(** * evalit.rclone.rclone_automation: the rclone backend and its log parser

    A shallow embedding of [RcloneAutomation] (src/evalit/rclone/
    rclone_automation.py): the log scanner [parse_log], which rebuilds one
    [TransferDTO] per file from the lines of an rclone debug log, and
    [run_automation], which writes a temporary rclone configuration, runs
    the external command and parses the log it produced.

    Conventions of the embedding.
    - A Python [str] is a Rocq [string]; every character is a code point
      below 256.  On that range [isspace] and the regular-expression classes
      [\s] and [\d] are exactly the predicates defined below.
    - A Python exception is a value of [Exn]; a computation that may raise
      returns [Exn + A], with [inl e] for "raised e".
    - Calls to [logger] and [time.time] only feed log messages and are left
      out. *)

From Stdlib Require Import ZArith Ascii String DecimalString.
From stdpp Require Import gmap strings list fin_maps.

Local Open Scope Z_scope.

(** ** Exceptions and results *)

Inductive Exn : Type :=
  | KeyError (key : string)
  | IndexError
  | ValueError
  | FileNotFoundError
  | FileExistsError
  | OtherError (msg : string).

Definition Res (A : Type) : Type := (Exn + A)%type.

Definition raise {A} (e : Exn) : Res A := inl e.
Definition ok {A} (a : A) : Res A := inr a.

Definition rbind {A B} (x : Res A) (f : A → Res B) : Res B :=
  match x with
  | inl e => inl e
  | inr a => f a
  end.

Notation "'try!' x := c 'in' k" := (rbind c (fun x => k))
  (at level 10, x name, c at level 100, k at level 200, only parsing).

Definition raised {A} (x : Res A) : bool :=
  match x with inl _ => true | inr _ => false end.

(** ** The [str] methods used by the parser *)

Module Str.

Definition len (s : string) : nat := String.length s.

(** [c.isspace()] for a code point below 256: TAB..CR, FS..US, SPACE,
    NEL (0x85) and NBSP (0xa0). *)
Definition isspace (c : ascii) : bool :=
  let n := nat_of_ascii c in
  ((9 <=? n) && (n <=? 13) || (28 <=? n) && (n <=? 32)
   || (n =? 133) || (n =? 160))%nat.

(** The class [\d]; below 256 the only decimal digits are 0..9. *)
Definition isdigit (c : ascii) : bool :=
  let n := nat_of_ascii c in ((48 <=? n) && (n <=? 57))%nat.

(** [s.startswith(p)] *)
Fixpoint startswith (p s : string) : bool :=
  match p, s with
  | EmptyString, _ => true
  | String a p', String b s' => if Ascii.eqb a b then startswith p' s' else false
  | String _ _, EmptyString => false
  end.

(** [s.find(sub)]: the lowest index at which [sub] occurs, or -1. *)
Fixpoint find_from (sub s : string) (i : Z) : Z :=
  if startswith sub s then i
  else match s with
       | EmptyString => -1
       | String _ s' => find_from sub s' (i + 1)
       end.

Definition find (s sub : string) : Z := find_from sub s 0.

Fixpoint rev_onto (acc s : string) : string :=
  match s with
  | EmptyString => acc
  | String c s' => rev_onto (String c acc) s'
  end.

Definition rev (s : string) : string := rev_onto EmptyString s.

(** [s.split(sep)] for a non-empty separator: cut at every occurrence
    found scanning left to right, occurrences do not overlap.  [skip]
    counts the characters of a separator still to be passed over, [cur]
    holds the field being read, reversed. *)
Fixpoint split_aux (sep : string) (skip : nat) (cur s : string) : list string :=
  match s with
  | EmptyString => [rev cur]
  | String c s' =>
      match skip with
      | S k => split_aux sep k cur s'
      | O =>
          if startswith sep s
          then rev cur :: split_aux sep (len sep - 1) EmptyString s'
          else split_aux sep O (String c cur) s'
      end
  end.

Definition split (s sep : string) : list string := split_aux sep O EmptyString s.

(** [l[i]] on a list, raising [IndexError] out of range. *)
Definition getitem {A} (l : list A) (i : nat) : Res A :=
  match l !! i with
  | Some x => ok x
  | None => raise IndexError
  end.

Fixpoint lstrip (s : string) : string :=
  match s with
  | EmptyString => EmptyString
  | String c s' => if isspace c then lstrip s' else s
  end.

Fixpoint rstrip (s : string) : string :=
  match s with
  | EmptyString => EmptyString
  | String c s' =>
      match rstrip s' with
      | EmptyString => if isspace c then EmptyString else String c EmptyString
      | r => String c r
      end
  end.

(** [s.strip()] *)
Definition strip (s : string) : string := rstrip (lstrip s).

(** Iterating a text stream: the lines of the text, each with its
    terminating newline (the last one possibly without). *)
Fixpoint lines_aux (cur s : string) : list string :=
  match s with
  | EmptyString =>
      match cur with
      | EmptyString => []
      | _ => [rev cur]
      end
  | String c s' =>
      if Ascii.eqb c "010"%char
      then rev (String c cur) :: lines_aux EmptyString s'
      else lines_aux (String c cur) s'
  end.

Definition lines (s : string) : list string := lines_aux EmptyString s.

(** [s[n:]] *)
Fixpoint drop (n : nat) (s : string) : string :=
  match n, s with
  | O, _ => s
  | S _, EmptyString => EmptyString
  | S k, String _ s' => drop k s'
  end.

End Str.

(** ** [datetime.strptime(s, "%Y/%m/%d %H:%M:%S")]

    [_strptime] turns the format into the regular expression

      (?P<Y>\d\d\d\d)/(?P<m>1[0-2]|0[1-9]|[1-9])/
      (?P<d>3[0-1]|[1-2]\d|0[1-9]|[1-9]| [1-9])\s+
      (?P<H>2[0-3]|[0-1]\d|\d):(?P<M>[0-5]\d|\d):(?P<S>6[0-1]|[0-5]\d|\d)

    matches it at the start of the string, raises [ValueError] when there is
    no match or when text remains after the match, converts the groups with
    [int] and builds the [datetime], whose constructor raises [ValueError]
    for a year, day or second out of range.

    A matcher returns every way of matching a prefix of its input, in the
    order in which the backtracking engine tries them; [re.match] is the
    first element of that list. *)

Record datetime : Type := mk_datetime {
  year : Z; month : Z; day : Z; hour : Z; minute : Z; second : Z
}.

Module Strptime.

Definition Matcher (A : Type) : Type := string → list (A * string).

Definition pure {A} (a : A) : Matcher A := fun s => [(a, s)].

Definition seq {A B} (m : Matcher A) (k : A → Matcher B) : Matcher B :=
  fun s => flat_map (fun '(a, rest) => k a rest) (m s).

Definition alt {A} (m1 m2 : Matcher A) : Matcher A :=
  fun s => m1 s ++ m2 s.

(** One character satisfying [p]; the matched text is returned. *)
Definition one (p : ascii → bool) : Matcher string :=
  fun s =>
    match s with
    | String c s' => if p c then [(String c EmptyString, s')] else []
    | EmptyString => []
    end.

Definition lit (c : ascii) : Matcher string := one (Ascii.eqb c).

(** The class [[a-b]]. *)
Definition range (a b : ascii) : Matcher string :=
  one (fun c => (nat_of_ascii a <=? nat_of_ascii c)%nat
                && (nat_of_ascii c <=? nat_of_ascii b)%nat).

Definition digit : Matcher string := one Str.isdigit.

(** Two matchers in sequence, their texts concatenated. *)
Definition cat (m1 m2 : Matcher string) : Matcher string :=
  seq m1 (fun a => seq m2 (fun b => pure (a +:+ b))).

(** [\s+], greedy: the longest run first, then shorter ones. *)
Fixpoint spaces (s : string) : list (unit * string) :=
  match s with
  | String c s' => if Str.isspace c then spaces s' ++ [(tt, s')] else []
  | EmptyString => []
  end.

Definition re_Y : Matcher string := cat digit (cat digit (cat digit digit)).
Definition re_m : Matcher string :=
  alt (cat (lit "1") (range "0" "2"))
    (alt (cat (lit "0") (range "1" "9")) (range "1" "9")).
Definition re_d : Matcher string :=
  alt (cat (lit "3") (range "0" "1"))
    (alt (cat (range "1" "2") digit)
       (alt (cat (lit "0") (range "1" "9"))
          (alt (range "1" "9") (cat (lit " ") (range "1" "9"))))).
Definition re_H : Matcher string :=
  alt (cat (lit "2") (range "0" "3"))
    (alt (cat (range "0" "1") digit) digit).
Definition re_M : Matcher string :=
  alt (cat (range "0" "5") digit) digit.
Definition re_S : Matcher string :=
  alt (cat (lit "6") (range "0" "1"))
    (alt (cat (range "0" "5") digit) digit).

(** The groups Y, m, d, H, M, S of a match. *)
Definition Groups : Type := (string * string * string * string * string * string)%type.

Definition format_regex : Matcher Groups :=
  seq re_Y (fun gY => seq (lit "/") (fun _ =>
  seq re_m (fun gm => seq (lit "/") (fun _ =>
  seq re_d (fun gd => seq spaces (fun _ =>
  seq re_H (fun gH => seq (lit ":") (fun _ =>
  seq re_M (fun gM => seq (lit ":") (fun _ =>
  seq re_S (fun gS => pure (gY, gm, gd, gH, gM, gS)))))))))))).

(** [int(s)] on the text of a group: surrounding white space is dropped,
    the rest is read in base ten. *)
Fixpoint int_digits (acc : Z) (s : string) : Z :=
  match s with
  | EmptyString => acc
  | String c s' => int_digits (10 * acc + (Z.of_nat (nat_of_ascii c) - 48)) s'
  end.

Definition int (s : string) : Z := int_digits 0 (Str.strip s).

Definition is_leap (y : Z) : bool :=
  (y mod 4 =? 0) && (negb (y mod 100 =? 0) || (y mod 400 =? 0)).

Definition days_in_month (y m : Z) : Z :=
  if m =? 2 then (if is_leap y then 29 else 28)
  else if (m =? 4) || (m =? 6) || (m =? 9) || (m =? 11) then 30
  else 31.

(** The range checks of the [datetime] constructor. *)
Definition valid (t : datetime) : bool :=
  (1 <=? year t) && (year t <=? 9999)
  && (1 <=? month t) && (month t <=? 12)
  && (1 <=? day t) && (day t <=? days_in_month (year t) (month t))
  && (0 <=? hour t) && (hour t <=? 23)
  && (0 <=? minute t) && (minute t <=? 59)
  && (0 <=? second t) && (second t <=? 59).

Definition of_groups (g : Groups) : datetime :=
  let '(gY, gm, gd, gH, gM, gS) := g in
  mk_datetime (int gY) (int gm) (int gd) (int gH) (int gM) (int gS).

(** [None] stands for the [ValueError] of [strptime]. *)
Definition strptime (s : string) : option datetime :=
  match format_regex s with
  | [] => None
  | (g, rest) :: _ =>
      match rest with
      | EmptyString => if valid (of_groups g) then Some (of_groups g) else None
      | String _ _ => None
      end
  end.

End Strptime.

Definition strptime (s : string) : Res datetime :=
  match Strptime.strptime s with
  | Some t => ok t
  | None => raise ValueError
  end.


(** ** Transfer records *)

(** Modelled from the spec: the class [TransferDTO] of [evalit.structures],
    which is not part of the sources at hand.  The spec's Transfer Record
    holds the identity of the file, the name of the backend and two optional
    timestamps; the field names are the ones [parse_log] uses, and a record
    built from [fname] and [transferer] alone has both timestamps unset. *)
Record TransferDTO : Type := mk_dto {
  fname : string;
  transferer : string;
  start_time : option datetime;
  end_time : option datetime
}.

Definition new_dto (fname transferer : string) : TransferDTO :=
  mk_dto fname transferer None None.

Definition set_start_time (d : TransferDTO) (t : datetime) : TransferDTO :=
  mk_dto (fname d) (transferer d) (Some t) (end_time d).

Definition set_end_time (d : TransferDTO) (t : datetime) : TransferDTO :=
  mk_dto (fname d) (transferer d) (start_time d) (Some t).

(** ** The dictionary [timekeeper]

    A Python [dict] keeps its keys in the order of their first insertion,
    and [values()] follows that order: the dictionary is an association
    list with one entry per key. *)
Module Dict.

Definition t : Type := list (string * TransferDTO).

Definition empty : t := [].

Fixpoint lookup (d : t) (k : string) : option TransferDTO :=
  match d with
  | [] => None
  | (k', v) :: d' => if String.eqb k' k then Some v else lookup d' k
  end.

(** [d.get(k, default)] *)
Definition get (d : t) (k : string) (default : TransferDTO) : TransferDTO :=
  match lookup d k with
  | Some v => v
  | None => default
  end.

++++++

__Task to complete__
From the entries above, copy each line holding "isspace".

__Solution below__
      below 256.  On that range [isspace] and the regular-expression classes
(** [c.isspace()] for a code point below 256: TAB..CR, FS..US, SPACE,
Definition isspace (c : ascii) : bool :=
  | String c s' => if isspace c then lstrip s' else s
      | EmptyString => if isspace c then EmptyString else String c EmptyString
  | String c s' => if Str.isspace c then spaces s' ++ [(tt, s')] else []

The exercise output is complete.